(** Putting the node [i] into the list [id] between [l1] and [l2]: the loose
    block it describes becomes listed. *)
Lemma inv_attach c b b' G hand loose id l1 i l2 n n' :
  inv c b G hand (if is_unused id then loose else (bn_start n', bn_order n') :: loose) →
  gl G id = l1 ++ l2 → hand !! i = Some n → ns b' !! i = Some n' →
  node_ok c id n' →
  (∀ o, id = LGlobal o → Forall (λ x, x < bn_start n') (starts b l1) ∧
                         Forall (λ x, bn_start n' < x) (starts b l2)) →
  shape c b' → local_change b b' id l1 i →
  head_of b' id = (match last l1 with Some _ => head_of b id | None => Some i end) →
  len_of b' id = S (len_of b id) →
  nexts b' i = Some (head l2) →
  (∀ q, last l1 = Some q → nexts b' q = Some (Some i)) →
  free_pages b' = free_pages b + free_weight id (bn_order n') →
  inv c b' (ghost_set G id (l1 ++ i :: l2) i (Some id)) (delete i hand) loose.
Proof.
  intros Hinv Hl Hh Hn' Hok Hsort Hsh Hlc Hhead Hlen Hni Hq Hfree.
  pose proof (i_lists Hinv) as HL. pose proof (lc_pays _ _ _ _ _ Hlc) as Hpy.
  pose proof (inv_hand_wh Hinv i n Hh) as Hwi.
  pose proof (inv_node_lt Hinv i n (i_hand_node Hinv i n Hh)) as Hilt.
  assert (Hno : ∀ id', i ∉ gl G id') by (intros id'; by eapply (inv_hand_not_in Hinv)).
  assert (Hil : i ∉ l1 ++ l2) by (rewrite <- Hl; apply Hno).
  split.
  - apply Hinv.
  - done.
  - by apply lists_attach with b.
  - intros j id' m Hm Hw. simpl in Hw. destruct (decide (j = i)) as [->|Hj].
    { rewrite fupd_eq in Hw. by simplify_eq. }
    rewrite fupd_ne in Hw by done.
    destruct (pays_node b b' j m (Hpy j Hj) Hm) as (m0 & Hm0 & Hpm).
    eapply node_ok_pay; [exact Hpm|]. by eapply (i_node Hinv).
  - intros o. simpl. pose proof (i_sorted Hinv o) as Hs. case_decide as Hd.
    + destruct (Hsort o) as [Hlo Hhi]; [done|]. rewrite Hd, Hl in Hs.
      unfold starts. rewrite fmap_app, fmap_cons.
      rewrite (pay_at_node b' i n' Hn'). fold (starts b' l1) (starts b' l2).
      rewrite !(starts_frame b b' _ i) by set_solver.
      unfold starts in Hs. rewrite fmap_app in Hs.
      apply StronglySorted_app in Hs as (Hs1 & Hs2 & Hs3).
      apply StronglySorted_app. rewrite StronglySorted_cons.
      rewrite Forall_forall in Hlo. split; [|done].
      intros x y Hx [->|Hy]%elem_of_cons; [by apply Hlo|by apply Hs1].
    + rewrite (starts_frame b b' _ i); [done|apply Hno|done].
  - intros j Hj. simpl. destruct (decide (j = i)) as [->|Hne].
    + rewrite fupd_eq, lookup_delete_eq. split; [done|by intros [? ?]].
    + rewrite fupd_ne, lookup_delete_ne by done. by apply (i_hand Hinv).
  - intros j m Hjm. apply lookup_delete_Some in Hjm as [Hne Hhj].
    rewrite (node_frame b b'); [by apply (i_hand_node Hinv)| |by apply Hpy].
    apply (lc_next _ _ _ _ _ Hlc); [done|]. intros Hlast%last_in.
    apply (inv_hand_not_in Hinv j m id Hhj). rewrite Hl. set_solver.
  - pose proof (i_loose Hinv) as Hlo. destruct id; simpl in *; [done|by inversion Hlo..].
  - intros g. pose proof (i_mass Hinv g) as Hm.
    rewrite (nsum_upd (listed_mass g b G) _ _ i Hilt)
      by (intros; by apply listed_mass_frame).
    unfold listed_mass at 2 3. rewrite Hwi. simpl. rewrite fupd_eq, (pay_at_node b' i n' Hn').
    destruct id; simpl in *; lia.
  - pose proof (i_pages Hinv) as Hp. rewrite Hfree. simpl.
    destruct (decide (id = LAlloc)) as [->|Hne].
    + simpl. rewrite Hl in Hp. rewrite fmap_app, alloc_pages_app in Hp.
      rewrite fmap_app, fmap_cons, alloc_pages_app, alloc_pages_cons.
      rewrite !(fmap_pay_frame b b' _ i) by set_solver.
      rewrite (pay_at_node b' i n' Hn'). simpl in *. lia.
    + rewrite decide_False by done.
      rewrite (fmap_pay_frame b b' _ i); [|apply Hno|done].
      destruct id; simpl in *; lia || done.
Qed.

------------------------------------------------------------

* _HOW TO COMPLETE THIS TASK_
Set down only the lines above that fall between the line holding "- intros j m" and the line holding "- pose proof (i_pages", inclusive, keeping each exact.

* _RESPONSE AREA_
  - intros j m Hjm. apply lookup_delete_Some in Hjm as [Hne Hhj].
    rewrite (node_frame b b'); [by apply (i_hand_node Hinv)| |by apply Hpy].
    apply (lc_next _ _ _ _ _ Hlc); [done|]. intros Hlast%last_in.
    apply (inv_hand_not_in Hinv j m id Hhj). rewrite Hl. set_solver.
  - pose proof (i_loose Hinv) as Hlo. destruct id; simpl in *; [done|by inversion Hlo..].
  - intros g. pose proof (i_mass Hinv g) as Hm.
    rewrite (nsum_upd (listed_mass g b G) _ _ i Hilt)
      by (intros; by apply listed_mass_frame).
    unfold listed_mass at 2 3. rewrite Hwi. simpl. rewrite fupd_eq, (pay_at_node b' i n' Hn').
    destruct id; simpl in *; lia.
  - pose proof (i_pages Hinv) as Hp. rewrite Hfree. simpl.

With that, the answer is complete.